Jakarta, CNN Indonesia -- Lembaga intelijen domestik Jerman, BfV, membantah bahwa kepala BfV, Hans-Georg Maassen menyatakan kepada anggota parlemen Jerman bahwa tersangka utama serangan teror Paris, Salah Abdeslam memiliki dokumen tentang pusat penelitian nuklir Juelich di Jerman.
Informasi ini dilaporkan oleh media Jerman,
Redaktionsnetzwerk Deutschland (
RND) yang mengutip sejumlah sumber di komite parlemen yang menyatakan Maassen menyampaikan informasi ini kepada komite parlemen secara rahasia pada Maret lalu.
"Ini tidak benar. Kami tidak memiliki informasi tentang hal ini. Kepala kami, Maassen, tidak pernah berbicara dengan anggota parlemen [soal hal ini]," kata juru bicara BfV yang tak disebutkan namanya, Kamis (14/4).
Dalam laporan
RND disebutkan bahwa Maassen menyatakan kepada komite itu bahwa sejumlah artikel dari internet dan foto kepala Juelich, Wolfgang Marquardt, ditemukan di apartemen Abdeslam. Komite parlemen itu bertugas memantau kinerja dari sejumlah badan intelijen Jerman.
ADVERTISEMENT
SCROLL TO CONTINUE WITH CONTENT
Abdeslam, yang lahir dan besar di Belgia dari keluarga keturunan Maroko, ditangkap pada 18 Maret 2016 di Brussels, ibu kota Belgia. Empat hari setelah penangkapannya, sejumlah serangan bom bunuh diri terjadi di bandara Zaventem dan stasiun metro Molenbeek, menewaskan total 32 orang.
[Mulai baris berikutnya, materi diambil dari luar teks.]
(** X6.  On a polygon whose ring has its four coordinates or more
    [sample_exterior] returns exactly [n] points; sample [i] is the
    kernel's interpolation at the arc length [i * L / n], which stays
    below the length [L] of the ring: the closing point is not sampled
    twice.  On the empty polygon it raises an [IndexError] as soon as a
    point is asked for, and returns no point for [n = 0].  On a geometry
    that is no polygon it raises an [AttributeError]. *)
Theorem sample_exterior_samples (K : Kernel) (poly : Geometry) (n : nat) :
  match poly with
  | GPolygon shell =>
      (shell = [] ->
       (n = 0%nat -> sample_exterior K poly n = Ok []) /\
       ((0 < n)%nat ->
        exists msg : string,
          sample_exterior K poly n = Raise (IndexError msg))) /\
      ((4 <= length (close_ring shell))%nat ->
       exists pts : list point,
         sample_exterior K poly n = Ok pts /\ length pts = n /\
         forall i : nat, (i < n)%nat ->
           exists t : Q,
             nth i pts (0, 0) = interpolate K (close_ring shell) t /\
             t * inject_Z (Z.of_nat n)
             == inject_Z (Z.of_nat i) * line_length K (close_ring shell) /\
             (0 < line_length K (close_ring shell) ->
              0 <= t < line_length K (close_ring shell)))
  | _ => exists msg : string,
        sample_exterior K poly n = Raise (AttributeError msg)
  end.
Proof.
  destruct poly as [p|cs|shell|polys|gs];
    try (eexists; reflexivity).
  split.
  { intros ->. split.
    - intros ->. reflexivity.
    - intro Hn. destruct n as [|n]; [lia|].
      eexists. apply sample_exterior_empty. }
  intro H4. rewrite sample_exterior_ring
    by (intro E; rewrite E in H4; simpl in H4; lia).
  eexists. split; [reflexivity|]. split.
  { unfold linspace. now rewrite !length_map, length_seq. }
  intros i Hi.
  set (L := line_length K (close_ring shell)).
  exists (inject_Z (Z.of_nat i) * ((L - 0) / inject_Z (Z.of_nat n)) + 0).
  assert (Hn : 0 < inject_Z (Z.of_nat n)).
  { change 0 with (inject_Z 0). rewrite <- Zlt_Qlt. lia. }
  assert (Hin : inject_Z (Z.of_nat i) < inject_Z (Z.of_nat n)).
  { rewrite <- Zlt_Qlt. lia. }
  assert (Hi0 : 0 <= inject_Z (Z.of_nat i)).
  { change 0 with (inject_Z 0). rewrite <- Zle_Qle. lia. }
  split; [|split].
  - unfold linspace.
    rewrite (nth_indep _ (0, 0)
               (interpolate K (close_ring shell) 0))
      by (rewrite !length_map, length_seq; exact Hi).
    rewrite (map_nth (fun t => interpolate K (close_ring shell) t)).
    f_equal.
    rewrite (nth_indep _ 0
               (inject_Z (Z.of_nat 0) * ((L - 0) / inject_Z (Z.of_nat n)) + 0))
      by (rewrite length_map, length_seq; exact Hi).
    rewrite (map_nth (fun i => inject_Z (Z.of_nat i)
                               * ((L - 0) / inject_Z (Z.of_nat n)) + 0)).
    now rewrite seq_nth.
  - field. lra.
  - intro HL.
    assert (Heq : (inject_Z (Z.of_nat i) * ((L - 0) / inject_Z (Z.of_nat n)) + 0)
                  * inject_Z (Z.of_nat n)
                  == inject_Z (Z.of_nat i) * L) by (field; lra).
    set (t := inject_Z (Z.of_nat i) * ((L - 0) / inject_Z (Z.of_nat n)) + 0)
      in *.
    split.
    + assert (0 <= t * inject_Z (Z.of_nat n)).
      { rewrite Heq. apply Qmult_le_0_compat; lra. }
      destruct (Qlt_le_dec t 0) as [Hneg|]; [|assumption].
      exfalso. assert (t * inject_Z (Z.of_nat n) < 0) by nra. lra.
    + destruct (Qlt_le_dec t L) as [|Hge]; [assumption|].
      exfalso.
      assert (L * inject_Z (Z.of_nat n) <= t * inject_Z (Z.of_nat n)) by nra.
      assert (inject_Z (Z.of_nat i) * L < inject_Z (Z.of_nat n) * L) by nra.
      lra.
Qed.

Lemma StronglySorted_map_in {A B : Type} (R : A -> A -> Prop)
    (R' : B -> B -> Prop) (f : A -> B) (l : list A) :
  (forall x y, In x l -> In y l -> R x y -> R' (f x) (f y)) ->
  StronglySorted R l -> StronglySorted R' (map f l).
Proof.
  intros Hf Hs. induction Hs as [|x t Hs IH Hall]; simpl; [constructor|].
  constructor.
  - apply IH. intros a b Ha Hb. apply Hf; now right.
  - apply Forall_forall. intros b Hb. apply in_map_iff in Hb.
    destruct Hb as [y [<- Hy]]. rewrite Forall_forall in Hall.
    apply Hf; [now left|now right|now apply Hall].
Qed.

Lemma keyed_value (a : list Q) (x : Q * nat) :
  In x (keyed a) -> fst x = nth (snd x) a 0.
Proof.
  intro H. apply (Permutation_in _ (keyed_perm a)) in H.
  destruct x as [v i]. apply combine_seq_nth in H.
  destruct H as [_ ->]. simpl. now rewrite Nat.sub_0_r.
Qed.

(** X7.  The ranking returned by [curvature_peaks] lists every sample
    index exactly once, in order of non-increasing score; there is one
    score per sample. *)
Theorem curvature_peaks_ranking (K : Kernel) (points : list point) (k : Z) :
  let idx := fst (curvature_peaks K points k) in
  let score := snd (curvature_peaks K points k) in
  Permutation idx (seq 0 (length points)) /\
  length score = length points /\
  StronglySorted (fun i j => nth j score 0 <= nth i score 0) idx.
Proof.
  cbv zeta. unfold curvature_peaks. cbn [fst snd].
  set (score := map (score_at K points) (seq 0 (length points))).
  assert (Hlen : length score = length points).
  { unfold score. now rewrite length_map, length_seq. }
  split; [|split; [exact Hlen|]].
  - rewrite argsort_perm. now rewrite length_map, Hlen.
  - unfold argsort. fold (keyed (map Qopp score)).
    apply (StronglySorted_map_in asc); [|apply keyed_sorted].
    intros x y Hx Hy Hxy. unfold asc in Hxy.
    rewrite (keyed_value _ x Hx), (keyed_value _ y Hy) in Hxy.
    change 0 with (Qopp 0) in Hxy. rewrite !map_nth in Hxy.
    apply Qopp_le_compat in Hxy. now rewrite !Qopp_involutive in Hxy.
Qed.

(** X8.  The score of a sample is 0 when a neighbour lies within 1e-9 of
    it.  Otherwise it is the arc cosine of the cosine between the two
    unit chords clamped to [-1, 1]: [acos] is never called outside its
    domain. *)
Theorem bend_clamped (K : Kernel) (p0 p1 p2 : point) :
  let n1 := norm K (vsub p0 p1) in
  let n2 := norm K (vsub p2 p1) in
  let cosine := dot (px (vsub p0 p1) / n1, py (vsub p0 p1) / n1)
                    (px (vsub p2 p1) / n2, py (vsub p2 p1) / n2) in
  (n1 < 1e-9 \/ n2 < 1e-9 -> bend K p0 p1 p2 = 0) /\
  (1e-9 <= n1 -> 1e-9 <= n2 ->
   exists c : Q,
     bend K p0 p1 p2 = acos K c /\ -1 <= c <= 1 /\
     (-1 <= cosine <= 1 -> c == cosine) /\
     (1 <= cosine -> c == 1) /\ (cosine <= -1 -> c == -1)).
Proof.
  cbv zeta. unfold bend. split.
  - intros [H|H]; apply Qltb_true in H; rewrite H; [reflexivity|].
    now rewrite orb_true_r.
  - intros H1 H2. apply Qltb_false in H1, H2. rewrite H1, H2. cbn [orb].
    eexists. split; [reflexivity|].
    set (x := dot _ _).
    assert (Hm1 : -1.0 == -1) by reflexivity.
    assert (H1' : 1.0 == 1) by reflexivity.
    destruct (Q.max_spec (-1.0) (Qmin 1.0 x)) as [[Ha ->]|[Ha ->]];
      destruct (Q.min_spec 1.0 x) as [[Hb Hc]|[Hb Hc]];
      rewrite ?Hc in *; repeat split; intros; lra.
Qed.

Lemma filter_first {A : Type} (f : A -> bool) (l : list A) :
  (exists x, In x l /\ f x = true) ->
  exists (x : A) (t : list A), filter f l = x :: t /\ first_in l f x.
Proof.
  induction l as [|y l IH]; intros [x [Hin Hf]]; [contradiction|].
  simpl. destruct (f y) eqn:Ey.
  - exists y, (filter f l). split; [reflexivity|].
    exists [], l. repeat split; [exact Ey|constructor].
  - destruct Hin as [->|Hin]; [congruence|].
    destruct IH as [z [t [Hz [before [after [-> [Hfz Hb]]]]]]];
      [now exists x|].
    exists z, t. split; [exact Hz|].
    exists (y :: before), after. repeat split; [exact Hfz|].
    now constructor.
Qed.

Lemma filter_twice {A : Type} (f g : A -> bool) (l : list A) :
  filter g (filter f l) = filter (fun x => f x && g x) l.
Proof.
  induction l as [|x l IH]; [reflexivity|]. simpl.
  destruct (f x); simpl; [destruct (g x)|]; now rewrite IH.
Qed.

Lemma first_in_filter {A : Type} (f g : A -> bool) (l : list A) (x : A) :
  first_in (filter f l) g x -> first_in l (fun y => f y && g y) x.
Proof.
  intros [before [after [Hl [Hg Hb]]]].
  revert before Hl Hb. induction l as [|y l IH]; intros before Hl Hb.
  - destruct before; discriminate.
  - simpl in Hl. destruct (f y) eqn:Ey.
    + destruct before as [|z before].
      * simpl in Hl. inversion Hl; subst.
        exists [], l. repeat split; [now rewrite Ey|constructor].
      * simpl in Hl. inversion Hl; subst. inversion Hb; subst.
        destruct (IH before) as [b' [a' [-> [Hx Hb']]]]; try assumption.
        exists (z :: b'), a'. repeat split; [exact Hx|].
        constructor; [|exact Hb']. rewrite Ey. simpl. assumption.
    + destruct (IH before Hl Hb) as [b' [a' [-> [Hx Hb']]]].
      exists (y :: b'), a'. repeat split; [exact Hx|].
      constructor; [|exact Hb']. now rewrite Ey.
Qed.

Lemma first_in_ext {A : Type} (f g : A -> bool) (l : list A) (x : A) :
  (forall y, f y = g y) -> first_in l f x -> first_in l g x.
Proof.
  intros Hfg [before [after [-> [Hf Hb]]]].
  exists before, after. repeat split; [now rewrite <- Hfg|].
  eapply Forall_impl; [|exact Hb]. intros y Hy. now rewrite <- Hfg.
Qed.

Lemma filter_head {A : Type} (f : A -> bool) (l : list A) (x : A)
    (t : list A) :
  filter f l = x :: t -> first_in l f x.
Proof.
  intro E. destruct (filter_first f l) as [y [t' [E' Hy]]].
  - exists x. apply filter_In. rewrite E. now left.
  - rewrite E in E'. now inversion E'; subst.
Qed.

Lemma filter_nil_Forall {A : Type} (f : A -> bool) (l : list A) :
  filter f l = [] -> Forall (fun x => f x = false) l.
Proof.
  induction l as [|x l IH]; simpl; [constructor|].
  destruct (f x) eqn:E; [discriminate|]. intro H. constructor; auto.
Qed.

Lemma filter_ext_eq {A : Type} (f g : A -> bool) (l : list A) :
  (forall x, f x = g x) -> filter f l = filter g l.
Proof.
  intro H. induction l as [|x l IH]; simpl; [reflexivity|].
  now rewrite H, IH.
Qed.

(** The two picks of one side, [above] telling the candidates of the side
    and [near] those at or past the middle. *)
Lemma pick_two_by_long_choice (longc : nat -> Q) (mid : Q)
    (above : nat -> bool) (cand : list nat) :
  side_choice cand
    (fun near k => above k && Bool.eqb (Qle_bool mid (longc k)) near)
    (pick_two_by_long longc mid (filter above cand)).
Proof.
  unfold pick_two_by_long, side_choice.
  assert (Hside : firstn 2 (filter above cand)
          = firstn 2 (filter (fun k =>
               above k && Bool.eqb (Qle_bool mid (longc k)) true
               || above k && Bool.eqb (Qle_bool mid (longc k)) false) cand)).
  { f_equal. apply filter_ext_eq. intro k.
    destruct (above k), (Qle_bool mid (longc k)); reflexivity. }
  destruct (filter (fun i => Qle_bool mid (longc i)) (filter above cand))
    as [|a0 ta] eqn:Ea.
  { right. split; [|exact Hside]. left.
    rewrite filter_twice in Ea. apply filter_nil_Forall in Ea.
    eapply Forall_impl; [|exact Ea]. intros k Hk. simpl in Hk.
    destruct (above k), (Qle_bool mid (longc k)); simpl in *; congruence. }
  destruct (filter (fun i => Qltb (longc i) mid) (filter above cand))
    as [|b0 tb] eqn:Eb.
  { right. split; [|exact Hside]. right.
    rewrite filter_twice in Eb. apply filter_nil_Forall in Eb.
    eapply Forall_impl; [|exact Eb]. intros k Hk. simpl in Hk.
    unfold Qltb in Hk.
    destruct (above k), (Qle_bool mid (longc k)); simpl in *; congruence. }
  left. exists a0, b0. split; [reflexivity|].
  apply filter_head in Ea, Eb. apply first_in_filter in Ea, Eb.
  split.
  - eapply first_in_ext; [|exact Ea]. intro k. simpl.
    now destruct (above k), (Qle_bool mid (longc k)).
  - eapply first_in_ext; [|exact Eb]. intro k. simpl. unfold Qltb.
    now destruct (above k), (Qle_bool mid (longc k)).
Qed.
Pria berusia 26 tahun ini sekarang mendekam dalam tahanan di penjara Bruges sembari menunggu ekstradisi ke Perancis atas dugaan keterlibatannya dalam serangan teror di Paris pada 13 November 2015.
Informasi ini semakin meningkatkan kekhawatiran bahwa kelompok militan mungkin akan mengalihkan serangan mereka ke fasilitas nuklir.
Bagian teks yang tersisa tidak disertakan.